Up to and including the line with "(lk_sem lk) :: c).", output the records exactly as they appear.

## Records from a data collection
######

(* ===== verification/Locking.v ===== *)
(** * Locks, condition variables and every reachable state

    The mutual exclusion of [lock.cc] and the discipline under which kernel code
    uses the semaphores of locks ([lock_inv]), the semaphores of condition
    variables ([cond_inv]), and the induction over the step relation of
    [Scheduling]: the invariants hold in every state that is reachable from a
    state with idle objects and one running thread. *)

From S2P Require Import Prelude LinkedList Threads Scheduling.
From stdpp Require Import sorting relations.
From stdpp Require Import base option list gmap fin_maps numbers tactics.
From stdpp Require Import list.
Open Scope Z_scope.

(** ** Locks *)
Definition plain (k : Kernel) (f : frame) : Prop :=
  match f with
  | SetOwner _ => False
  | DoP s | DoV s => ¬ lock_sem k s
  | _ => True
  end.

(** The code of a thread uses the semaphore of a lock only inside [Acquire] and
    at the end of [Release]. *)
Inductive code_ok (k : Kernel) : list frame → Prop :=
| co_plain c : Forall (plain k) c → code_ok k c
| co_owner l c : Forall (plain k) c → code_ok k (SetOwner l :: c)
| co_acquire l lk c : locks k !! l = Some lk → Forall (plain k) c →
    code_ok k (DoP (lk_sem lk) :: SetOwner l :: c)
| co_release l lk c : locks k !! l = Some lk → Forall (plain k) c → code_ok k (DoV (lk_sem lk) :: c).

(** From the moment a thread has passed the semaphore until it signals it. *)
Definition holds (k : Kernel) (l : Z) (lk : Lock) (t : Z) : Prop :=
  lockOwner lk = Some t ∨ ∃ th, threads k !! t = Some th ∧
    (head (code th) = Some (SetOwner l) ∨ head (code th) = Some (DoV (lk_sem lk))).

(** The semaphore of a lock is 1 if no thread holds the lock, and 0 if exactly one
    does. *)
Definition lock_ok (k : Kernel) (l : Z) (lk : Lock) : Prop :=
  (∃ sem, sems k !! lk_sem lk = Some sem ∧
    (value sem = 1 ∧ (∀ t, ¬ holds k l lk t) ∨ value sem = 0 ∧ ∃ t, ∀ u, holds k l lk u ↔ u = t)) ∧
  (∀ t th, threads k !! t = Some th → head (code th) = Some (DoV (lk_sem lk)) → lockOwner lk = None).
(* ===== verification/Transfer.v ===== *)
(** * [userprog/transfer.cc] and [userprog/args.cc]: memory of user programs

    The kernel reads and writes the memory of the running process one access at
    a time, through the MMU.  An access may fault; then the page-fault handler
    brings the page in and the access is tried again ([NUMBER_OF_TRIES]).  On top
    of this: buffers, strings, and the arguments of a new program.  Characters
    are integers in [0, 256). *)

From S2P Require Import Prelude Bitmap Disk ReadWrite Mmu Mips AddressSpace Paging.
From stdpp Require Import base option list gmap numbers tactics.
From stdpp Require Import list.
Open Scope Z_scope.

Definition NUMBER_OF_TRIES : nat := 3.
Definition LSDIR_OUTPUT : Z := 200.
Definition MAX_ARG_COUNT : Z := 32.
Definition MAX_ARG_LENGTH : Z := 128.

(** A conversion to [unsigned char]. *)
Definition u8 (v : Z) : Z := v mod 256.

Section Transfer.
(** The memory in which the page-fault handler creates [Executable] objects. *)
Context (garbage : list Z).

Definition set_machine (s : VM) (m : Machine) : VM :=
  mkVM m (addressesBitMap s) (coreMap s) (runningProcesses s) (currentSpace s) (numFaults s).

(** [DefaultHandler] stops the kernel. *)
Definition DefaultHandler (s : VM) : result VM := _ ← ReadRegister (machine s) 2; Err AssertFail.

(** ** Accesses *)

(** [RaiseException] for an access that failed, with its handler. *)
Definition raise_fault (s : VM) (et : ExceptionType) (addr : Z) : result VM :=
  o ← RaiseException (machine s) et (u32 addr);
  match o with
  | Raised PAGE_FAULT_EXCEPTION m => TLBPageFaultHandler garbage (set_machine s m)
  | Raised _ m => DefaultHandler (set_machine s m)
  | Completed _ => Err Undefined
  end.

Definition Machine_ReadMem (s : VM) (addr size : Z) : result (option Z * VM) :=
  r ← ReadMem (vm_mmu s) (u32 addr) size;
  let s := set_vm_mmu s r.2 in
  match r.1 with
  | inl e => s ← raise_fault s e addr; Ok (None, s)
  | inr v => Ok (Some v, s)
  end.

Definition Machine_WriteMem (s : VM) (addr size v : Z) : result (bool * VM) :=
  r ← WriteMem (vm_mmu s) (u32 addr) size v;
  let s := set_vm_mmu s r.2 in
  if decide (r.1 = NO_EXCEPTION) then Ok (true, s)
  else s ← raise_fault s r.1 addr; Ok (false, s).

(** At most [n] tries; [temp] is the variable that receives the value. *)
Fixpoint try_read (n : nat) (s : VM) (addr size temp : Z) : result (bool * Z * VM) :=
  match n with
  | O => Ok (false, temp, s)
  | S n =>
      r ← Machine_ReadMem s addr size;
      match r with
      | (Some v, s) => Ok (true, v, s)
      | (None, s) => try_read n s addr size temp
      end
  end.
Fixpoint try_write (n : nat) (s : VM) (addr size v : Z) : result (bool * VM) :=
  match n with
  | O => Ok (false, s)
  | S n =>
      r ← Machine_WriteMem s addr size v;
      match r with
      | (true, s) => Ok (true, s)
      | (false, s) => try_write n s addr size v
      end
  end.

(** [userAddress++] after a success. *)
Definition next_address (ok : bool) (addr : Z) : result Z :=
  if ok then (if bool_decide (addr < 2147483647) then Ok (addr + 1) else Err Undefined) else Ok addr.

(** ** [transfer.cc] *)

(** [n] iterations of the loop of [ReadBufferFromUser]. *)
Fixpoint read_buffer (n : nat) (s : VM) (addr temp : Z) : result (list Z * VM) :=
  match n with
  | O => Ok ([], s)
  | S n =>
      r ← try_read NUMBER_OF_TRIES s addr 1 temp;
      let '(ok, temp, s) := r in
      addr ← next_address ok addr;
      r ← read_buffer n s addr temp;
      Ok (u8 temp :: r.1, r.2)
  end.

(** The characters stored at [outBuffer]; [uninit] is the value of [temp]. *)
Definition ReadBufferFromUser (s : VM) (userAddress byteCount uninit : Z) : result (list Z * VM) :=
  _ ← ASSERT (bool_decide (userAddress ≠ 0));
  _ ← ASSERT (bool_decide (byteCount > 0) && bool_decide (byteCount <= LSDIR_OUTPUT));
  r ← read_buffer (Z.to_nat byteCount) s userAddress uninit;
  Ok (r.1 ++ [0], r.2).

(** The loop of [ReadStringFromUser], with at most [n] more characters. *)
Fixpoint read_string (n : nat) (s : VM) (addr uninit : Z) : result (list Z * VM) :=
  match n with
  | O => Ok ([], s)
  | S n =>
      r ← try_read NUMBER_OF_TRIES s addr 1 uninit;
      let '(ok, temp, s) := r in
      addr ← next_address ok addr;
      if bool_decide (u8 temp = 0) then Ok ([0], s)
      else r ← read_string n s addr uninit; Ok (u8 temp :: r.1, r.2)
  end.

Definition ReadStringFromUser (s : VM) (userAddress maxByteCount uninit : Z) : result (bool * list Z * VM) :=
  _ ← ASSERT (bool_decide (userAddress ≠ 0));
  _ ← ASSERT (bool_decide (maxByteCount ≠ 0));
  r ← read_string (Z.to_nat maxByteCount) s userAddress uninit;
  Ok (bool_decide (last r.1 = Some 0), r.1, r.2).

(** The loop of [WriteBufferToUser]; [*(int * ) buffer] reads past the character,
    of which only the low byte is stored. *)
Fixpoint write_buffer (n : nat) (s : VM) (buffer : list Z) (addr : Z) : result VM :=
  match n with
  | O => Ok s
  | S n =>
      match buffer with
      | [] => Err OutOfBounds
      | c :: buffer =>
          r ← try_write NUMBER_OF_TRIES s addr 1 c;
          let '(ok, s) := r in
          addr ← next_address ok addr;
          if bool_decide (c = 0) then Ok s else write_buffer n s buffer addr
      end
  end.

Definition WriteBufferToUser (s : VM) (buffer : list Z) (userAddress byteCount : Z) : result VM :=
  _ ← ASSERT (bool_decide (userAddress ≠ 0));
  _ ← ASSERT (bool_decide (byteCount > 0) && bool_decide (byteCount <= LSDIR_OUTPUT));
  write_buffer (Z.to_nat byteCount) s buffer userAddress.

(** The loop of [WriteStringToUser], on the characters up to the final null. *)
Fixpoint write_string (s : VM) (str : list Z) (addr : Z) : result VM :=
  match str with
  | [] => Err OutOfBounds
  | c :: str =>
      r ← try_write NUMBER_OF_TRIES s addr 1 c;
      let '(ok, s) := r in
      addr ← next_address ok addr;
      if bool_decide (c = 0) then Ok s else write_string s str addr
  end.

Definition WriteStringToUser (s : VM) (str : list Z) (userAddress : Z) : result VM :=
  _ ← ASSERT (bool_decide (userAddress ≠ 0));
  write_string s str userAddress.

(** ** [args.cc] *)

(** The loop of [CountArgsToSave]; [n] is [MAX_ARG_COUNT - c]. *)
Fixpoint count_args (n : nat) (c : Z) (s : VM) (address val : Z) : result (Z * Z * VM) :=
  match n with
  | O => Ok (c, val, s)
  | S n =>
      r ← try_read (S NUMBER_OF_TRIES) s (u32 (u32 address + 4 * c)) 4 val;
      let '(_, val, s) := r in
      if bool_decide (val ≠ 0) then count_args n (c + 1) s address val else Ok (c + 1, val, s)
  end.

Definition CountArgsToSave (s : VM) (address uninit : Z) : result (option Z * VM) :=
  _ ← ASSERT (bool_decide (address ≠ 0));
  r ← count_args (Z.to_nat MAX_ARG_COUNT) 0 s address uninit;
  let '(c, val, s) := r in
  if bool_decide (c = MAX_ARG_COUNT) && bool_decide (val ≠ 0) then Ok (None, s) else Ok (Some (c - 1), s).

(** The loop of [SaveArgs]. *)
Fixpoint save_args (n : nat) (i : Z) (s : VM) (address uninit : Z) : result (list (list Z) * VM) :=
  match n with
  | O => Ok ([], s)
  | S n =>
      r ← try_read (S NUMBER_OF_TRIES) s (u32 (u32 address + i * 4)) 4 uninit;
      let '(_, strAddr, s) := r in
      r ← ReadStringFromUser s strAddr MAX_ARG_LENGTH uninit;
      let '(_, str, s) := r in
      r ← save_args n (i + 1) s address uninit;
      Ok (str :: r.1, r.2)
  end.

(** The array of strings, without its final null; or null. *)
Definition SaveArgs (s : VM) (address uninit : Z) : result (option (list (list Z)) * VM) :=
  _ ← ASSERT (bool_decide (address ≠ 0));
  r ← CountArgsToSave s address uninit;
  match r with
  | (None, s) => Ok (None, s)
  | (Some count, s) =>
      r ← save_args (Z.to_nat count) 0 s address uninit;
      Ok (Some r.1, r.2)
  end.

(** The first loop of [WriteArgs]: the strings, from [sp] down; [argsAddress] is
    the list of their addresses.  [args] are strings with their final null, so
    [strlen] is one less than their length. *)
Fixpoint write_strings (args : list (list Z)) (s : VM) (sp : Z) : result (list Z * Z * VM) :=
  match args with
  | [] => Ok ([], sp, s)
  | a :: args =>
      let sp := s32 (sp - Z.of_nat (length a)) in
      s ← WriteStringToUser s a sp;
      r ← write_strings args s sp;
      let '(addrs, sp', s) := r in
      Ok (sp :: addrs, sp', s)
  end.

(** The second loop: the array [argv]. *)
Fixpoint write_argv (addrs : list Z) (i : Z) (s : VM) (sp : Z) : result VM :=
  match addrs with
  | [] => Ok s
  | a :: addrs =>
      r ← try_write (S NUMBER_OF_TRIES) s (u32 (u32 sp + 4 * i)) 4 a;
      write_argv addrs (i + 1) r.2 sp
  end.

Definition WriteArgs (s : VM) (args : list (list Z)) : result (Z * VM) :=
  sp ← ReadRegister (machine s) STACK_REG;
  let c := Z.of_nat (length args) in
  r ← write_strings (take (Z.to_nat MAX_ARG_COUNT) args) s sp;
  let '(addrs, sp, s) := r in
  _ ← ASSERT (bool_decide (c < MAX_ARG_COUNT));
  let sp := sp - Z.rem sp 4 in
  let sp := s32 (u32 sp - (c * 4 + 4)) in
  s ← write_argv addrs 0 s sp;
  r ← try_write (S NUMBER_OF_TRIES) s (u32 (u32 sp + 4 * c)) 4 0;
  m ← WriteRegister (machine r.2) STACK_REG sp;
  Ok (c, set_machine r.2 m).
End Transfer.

######

## TASK RESULT
(* ===== verification/Locking.v ===== *)
(** * Locks, condition variables and every reachable state

    The mutual exclusion of [lock.cc] and the discipline under which kernel code
    uses the semaphores of locks ([lock_inv]), the semaphores of condition
    variables ([cond_inv]), and the induction over the step relation of
    [Scheduling]: the invariants hold in every state that is reachable from a
    state with idle objects and one running thread. *)

From S2P Require Import Prelude LinkedList Threads Scheduling.
From stdpp Require Import sorting relations.
From stdpp Require Import base option list gmap fin_maps numbers tactics.
From stdpp Require Import list.
Open Scope Z_scope.

(** ** Locks *)
Definition plain (k : Kernel) (f : frame) : Prop :=
  match f with
  | SetOwner _ => False
  | DoP s | DoV s => ¬ lock_sem k s
  | _ => True
  end.

(** The code of a thread uses the semaphore of a lock only inside [Acquire] and
    at the end of [Release]. *)
Inductive code_ok (k : Kernel) : list frame → Prop :=
| co_plain c : Forall (plain k) c → code_ok k c
| co_owner l c : Forall (plain k) c → code_ok k (SetOwner l :: c)
| co_acquire l lk c : locks k !! l = Some lk → Forall (plain k) c →
    code_ok k (DoP (lk_sem lk) :: SetOwner l :: c)
| co_release l lk c : locks k !! l = Some lk → Forall (plain k) c → code_ok k (DoV (lk_sem lk) :: c).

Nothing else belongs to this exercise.